··· Data shown ···

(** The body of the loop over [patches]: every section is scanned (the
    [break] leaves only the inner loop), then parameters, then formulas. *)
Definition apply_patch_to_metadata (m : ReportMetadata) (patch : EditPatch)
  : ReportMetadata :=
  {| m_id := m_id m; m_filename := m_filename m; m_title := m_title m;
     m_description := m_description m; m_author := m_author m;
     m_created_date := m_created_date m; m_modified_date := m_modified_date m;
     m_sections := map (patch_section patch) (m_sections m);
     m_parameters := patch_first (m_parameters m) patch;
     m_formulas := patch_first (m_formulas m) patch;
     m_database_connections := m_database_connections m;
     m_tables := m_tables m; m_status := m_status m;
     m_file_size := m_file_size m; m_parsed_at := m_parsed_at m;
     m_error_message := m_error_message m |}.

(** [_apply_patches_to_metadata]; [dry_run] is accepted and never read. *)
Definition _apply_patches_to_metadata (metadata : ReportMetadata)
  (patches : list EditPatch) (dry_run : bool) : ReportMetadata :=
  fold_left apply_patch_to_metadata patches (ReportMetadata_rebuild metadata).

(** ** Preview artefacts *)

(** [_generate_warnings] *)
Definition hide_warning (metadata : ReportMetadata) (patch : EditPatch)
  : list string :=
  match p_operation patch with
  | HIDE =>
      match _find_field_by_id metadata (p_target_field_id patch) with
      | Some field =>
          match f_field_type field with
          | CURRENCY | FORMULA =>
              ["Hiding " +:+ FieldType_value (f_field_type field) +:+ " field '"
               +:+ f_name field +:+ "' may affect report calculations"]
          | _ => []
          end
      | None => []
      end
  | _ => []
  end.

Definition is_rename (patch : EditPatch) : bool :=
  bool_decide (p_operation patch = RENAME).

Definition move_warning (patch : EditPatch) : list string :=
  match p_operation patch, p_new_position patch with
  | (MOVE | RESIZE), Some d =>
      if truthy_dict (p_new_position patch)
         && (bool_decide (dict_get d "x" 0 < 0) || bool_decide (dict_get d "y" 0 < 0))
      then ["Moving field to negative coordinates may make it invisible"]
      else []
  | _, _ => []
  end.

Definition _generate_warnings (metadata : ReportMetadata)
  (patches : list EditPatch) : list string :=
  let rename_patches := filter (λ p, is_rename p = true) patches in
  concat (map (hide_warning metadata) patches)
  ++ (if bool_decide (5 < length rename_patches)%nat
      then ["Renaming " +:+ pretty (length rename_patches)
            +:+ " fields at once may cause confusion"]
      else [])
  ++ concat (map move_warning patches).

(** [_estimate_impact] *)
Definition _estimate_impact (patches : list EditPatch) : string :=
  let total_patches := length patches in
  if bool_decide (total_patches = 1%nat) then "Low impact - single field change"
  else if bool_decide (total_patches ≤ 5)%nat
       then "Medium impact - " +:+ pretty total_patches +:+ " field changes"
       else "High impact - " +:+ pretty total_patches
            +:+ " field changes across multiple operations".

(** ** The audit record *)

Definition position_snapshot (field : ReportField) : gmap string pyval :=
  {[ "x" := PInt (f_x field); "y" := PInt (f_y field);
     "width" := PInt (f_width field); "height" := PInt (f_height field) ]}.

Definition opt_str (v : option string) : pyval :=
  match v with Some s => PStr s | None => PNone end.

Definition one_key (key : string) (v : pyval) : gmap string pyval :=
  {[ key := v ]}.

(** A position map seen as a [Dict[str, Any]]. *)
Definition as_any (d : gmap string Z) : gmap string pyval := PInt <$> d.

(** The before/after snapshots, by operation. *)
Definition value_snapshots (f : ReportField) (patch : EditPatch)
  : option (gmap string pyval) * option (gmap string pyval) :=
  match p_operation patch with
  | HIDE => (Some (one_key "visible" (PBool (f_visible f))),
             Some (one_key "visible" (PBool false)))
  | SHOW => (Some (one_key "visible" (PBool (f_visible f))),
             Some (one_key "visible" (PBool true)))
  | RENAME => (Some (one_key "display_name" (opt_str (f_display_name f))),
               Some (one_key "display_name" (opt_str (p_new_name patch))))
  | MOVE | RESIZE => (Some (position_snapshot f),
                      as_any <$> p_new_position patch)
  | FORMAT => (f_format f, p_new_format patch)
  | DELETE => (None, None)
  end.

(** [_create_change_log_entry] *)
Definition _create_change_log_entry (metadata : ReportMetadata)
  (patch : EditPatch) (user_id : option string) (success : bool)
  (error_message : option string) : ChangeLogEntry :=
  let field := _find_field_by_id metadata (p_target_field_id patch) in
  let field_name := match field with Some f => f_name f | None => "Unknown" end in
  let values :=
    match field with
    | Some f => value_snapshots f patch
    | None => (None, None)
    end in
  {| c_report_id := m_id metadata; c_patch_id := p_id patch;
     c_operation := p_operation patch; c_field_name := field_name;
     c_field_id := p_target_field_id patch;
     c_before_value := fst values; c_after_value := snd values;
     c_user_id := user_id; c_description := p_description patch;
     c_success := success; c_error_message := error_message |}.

···

Count, in the records above, the lines that include "changes", and give the number with nothing added.

Exercise solution
2